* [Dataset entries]
..........

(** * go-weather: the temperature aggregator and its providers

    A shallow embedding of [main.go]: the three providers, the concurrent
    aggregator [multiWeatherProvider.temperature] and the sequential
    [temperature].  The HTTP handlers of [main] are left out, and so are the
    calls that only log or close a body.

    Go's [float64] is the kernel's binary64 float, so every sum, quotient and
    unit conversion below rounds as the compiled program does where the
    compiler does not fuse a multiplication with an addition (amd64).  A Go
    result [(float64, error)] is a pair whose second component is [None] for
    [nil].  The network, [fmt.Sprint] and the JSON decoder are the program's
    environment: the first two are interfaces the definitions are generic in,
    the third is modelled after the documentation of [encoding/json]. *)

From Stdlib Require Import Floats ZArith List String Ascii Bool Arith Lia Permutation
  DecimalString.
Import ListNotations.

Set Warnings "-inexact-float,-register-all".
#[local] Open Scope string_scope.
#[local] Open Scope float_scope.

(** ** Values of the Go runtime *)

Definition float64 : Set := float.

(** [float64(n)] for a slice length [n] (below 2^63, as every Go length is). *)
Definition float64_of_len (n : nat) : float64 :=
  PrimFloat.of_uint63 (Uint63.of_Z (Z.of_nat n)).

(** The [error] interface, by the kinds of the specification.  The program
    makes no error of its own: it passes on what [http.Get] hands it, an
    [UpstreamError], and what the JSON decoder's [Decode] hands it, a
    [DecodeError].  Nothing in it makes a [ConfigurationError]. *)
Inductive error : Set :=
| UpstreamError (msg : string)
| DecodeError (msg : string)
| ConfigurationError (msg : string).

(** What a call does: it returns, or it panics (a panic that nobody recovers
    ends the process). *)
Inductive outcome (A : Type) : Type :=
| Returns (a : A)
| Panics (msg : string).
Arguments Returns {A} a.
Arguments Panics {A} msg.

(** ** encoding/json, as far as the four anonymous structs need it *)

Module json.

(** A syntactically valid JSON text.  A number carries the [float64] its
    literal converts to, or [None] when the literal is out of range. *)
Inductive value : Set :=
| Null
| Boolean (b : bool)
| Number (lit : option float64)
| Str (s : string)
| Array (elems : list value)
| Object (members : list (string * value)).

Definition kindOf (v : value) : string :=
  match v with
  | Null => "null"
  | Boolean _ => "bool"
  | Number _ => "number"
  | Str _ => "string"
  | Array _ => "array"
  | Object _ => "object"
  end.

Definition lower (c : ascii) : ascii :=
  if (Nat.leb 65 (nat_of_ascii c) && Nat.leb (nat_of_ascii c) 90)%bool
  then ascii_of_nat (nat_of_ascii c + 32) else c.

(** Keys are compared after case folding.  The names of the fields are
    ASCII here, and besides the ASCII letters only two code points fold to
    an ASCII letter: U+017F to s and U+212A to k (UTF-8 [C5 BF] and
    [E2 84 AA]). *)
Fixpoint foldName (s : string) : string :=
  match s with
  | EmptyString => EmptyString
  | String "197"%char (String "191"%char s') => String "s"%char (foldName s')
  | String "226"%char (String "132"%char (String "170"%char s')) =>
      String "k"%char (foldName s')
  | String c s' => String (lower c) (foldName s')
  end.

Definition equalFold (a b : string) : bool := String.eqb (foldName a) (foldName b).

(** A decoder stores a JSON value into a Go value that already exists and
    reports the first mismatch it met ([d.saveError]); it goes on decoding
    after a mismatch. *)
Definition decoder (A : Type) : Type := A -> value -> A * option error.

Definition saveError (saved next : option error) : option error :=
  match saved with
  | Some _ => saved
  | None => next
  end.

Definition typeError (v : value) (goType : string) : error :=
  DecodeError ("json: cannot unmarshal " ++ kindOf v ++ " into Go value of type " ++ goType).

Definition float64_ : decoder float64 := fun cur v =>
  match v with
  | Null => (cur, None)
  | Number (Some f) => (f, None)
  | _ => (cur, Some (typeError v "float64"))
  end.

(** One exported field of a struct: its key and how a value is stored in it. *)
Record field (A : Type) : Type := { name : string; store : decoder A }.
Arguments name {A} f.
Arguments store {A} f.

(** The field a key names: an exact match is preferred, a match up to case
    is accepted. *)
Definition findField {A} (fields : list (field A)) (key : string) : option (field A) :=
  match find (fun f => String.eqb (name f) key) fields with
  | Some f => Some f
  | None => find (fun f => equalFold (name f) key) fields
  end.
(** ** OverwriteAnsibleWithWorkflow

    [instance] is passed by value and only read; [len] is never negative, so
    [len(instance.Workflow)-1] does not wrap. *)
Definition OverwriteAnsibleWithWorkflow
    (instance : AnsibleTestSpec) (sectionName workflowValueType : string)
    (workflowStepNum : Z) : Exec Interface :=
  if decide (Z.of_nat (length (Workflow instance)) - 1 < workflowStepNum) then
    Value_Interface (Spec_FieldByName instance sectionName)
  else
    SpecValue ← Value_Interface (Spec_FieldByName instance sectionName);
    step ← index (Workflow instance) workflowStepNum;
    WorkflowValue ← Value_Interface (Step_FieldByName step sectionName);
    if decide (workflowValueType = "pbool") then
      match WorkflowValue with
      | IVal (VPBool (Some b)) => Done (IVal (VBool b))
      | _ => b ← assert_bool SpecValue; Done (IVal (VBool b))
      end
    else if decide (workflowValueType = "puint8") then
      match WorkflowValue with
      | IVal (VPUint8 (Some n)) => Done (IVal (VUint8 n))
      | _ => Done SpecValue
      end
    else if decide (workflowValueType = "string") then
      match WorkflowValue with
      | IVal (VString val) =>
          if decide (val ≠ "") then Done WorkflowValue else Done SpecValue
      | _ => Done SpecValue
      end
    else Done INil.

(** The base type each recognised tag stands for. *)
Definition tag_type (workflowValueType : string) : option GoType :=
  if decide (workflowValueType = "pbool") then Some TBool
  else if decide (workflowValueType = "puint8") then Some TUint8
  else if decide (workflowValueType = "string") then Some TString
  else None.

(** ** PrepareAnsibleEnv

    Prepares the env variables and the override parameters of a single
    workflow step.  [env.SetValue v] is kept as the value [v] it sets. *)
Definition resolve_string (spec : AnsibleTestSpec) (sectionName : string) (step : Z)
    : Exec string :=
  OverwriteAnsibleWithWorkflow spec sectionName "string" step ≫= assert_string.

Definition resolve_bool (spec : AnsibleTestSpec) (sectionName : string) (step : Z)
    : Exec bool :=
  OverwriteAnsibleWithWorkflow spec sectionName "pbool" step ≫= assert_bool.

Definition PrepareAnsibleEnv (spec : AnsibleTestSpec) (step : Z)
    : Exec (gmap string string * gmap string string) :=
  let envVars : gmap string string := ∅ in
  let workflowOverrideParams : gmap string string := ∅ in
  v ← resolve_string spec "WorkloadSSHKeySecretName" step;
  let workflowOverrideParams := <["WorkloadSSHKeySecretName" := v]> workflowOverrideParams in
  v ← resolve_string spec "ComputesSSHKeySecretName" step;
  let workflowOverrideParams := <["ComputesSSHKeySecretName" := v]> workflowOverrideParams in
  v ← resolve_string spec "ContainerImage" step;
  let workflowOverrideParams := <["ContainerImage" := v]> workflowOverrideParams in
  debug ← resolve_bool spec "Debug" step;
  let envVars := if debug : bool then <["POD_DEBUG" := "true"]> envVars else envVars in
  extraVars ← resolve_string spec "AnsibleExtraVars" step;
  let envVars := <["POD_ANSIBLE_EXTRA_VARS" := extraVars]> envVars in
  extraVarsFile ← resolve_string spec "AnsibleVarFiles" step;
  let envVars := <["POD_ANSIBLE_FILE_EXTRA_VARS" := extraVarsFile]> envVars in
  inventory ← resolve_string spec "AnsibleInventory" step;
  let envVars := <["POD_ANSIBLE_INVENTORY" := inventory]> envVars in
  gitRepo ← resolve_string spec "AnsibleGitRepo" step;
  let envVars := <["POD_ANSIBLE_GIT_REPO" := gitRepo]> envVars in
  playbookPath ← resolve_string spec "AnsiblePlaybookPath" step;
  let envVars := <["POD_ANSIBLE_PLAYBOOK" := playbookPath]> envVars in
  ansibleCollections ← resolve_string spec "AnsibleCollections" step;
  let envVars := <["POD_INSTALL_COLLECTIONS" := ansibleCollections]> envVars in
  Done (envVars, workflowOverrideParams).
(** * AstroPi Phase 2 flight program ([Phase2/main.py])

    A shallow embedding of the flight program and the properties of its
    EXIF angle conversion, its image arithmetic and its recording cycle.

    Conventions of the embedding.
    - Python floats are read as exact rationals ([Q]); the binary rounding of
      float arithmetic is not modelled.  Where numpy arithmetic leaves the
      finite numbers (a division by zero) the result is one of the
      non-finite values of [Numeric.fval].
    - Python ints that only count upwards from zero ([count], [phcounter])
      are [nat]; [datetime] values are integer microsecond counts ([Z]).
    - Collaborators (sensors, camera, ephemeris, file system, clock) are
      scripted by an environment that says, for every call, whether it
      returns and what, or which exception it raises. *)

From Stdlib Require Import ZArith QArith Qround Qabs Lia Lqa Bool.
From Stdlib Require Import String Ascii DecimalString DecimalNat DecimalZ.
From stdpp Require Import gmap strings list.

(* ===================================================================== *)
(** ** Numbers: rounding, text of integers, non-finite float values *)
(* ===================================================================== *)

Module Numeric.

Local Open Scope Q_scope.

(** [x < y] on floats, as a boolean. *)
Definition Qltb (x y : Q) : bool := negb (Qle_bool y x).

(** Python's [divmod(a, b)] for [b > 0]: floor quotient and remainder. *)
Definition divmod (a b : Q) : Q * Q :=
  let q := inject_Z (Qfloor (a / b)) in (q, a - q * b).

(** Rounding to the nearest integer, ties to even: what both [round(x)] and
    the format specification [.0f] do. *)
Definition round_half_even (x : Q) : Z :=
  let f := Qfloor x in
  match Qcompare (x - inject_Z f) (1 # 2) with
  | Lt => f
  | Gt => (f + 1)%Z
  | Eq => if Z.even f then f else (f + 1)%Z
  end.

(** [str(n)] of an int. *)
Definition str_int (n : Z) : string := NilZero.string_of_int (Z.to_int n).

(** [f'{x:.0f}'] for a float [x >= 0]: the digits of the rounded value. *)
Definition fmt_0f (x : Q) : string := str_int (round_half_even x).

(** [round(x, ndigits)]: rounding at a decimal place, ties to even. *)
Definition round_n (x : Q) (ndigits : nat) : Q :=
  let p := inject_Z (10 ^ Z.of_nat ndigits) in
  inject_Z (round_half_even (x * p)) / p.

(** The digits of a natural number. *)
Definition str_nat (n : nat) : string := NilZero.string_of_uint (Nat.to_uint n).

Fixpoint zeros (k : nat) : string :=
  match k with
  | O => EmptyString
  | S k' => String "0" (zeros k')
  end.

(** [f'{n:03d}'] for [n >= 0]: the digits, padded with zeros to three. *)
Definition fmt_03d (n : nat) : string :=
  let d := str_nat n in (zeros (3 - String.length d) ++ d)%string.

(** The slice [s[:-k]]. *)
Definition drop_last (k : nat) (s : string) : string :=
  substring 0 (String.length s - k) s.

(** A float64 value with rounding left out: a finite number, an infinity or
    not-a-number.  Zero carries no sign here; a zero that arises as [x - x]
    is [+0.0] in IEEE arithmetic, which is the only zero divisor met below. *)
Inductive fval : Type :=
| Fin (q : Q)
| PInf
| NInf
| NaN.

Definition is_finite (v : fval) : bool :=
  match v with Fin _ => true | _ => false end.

..........

* [WORK TASK] Word for word, restate the entries from the first line to the line that has "calls that only log or close a body.", both included, and nothing else.

* [EXERCISE OUTPUT]
(** * go-weather: the temperature aggregator and its providers

    A shallow embedding of [main.go]: the three providers, the concurrent
    aggregator [multiWeatherProvider.temperature] and the sequential
    [temperature].  The HTTP handlers of [main] are left out, and so are the
    calls that only log or close a body.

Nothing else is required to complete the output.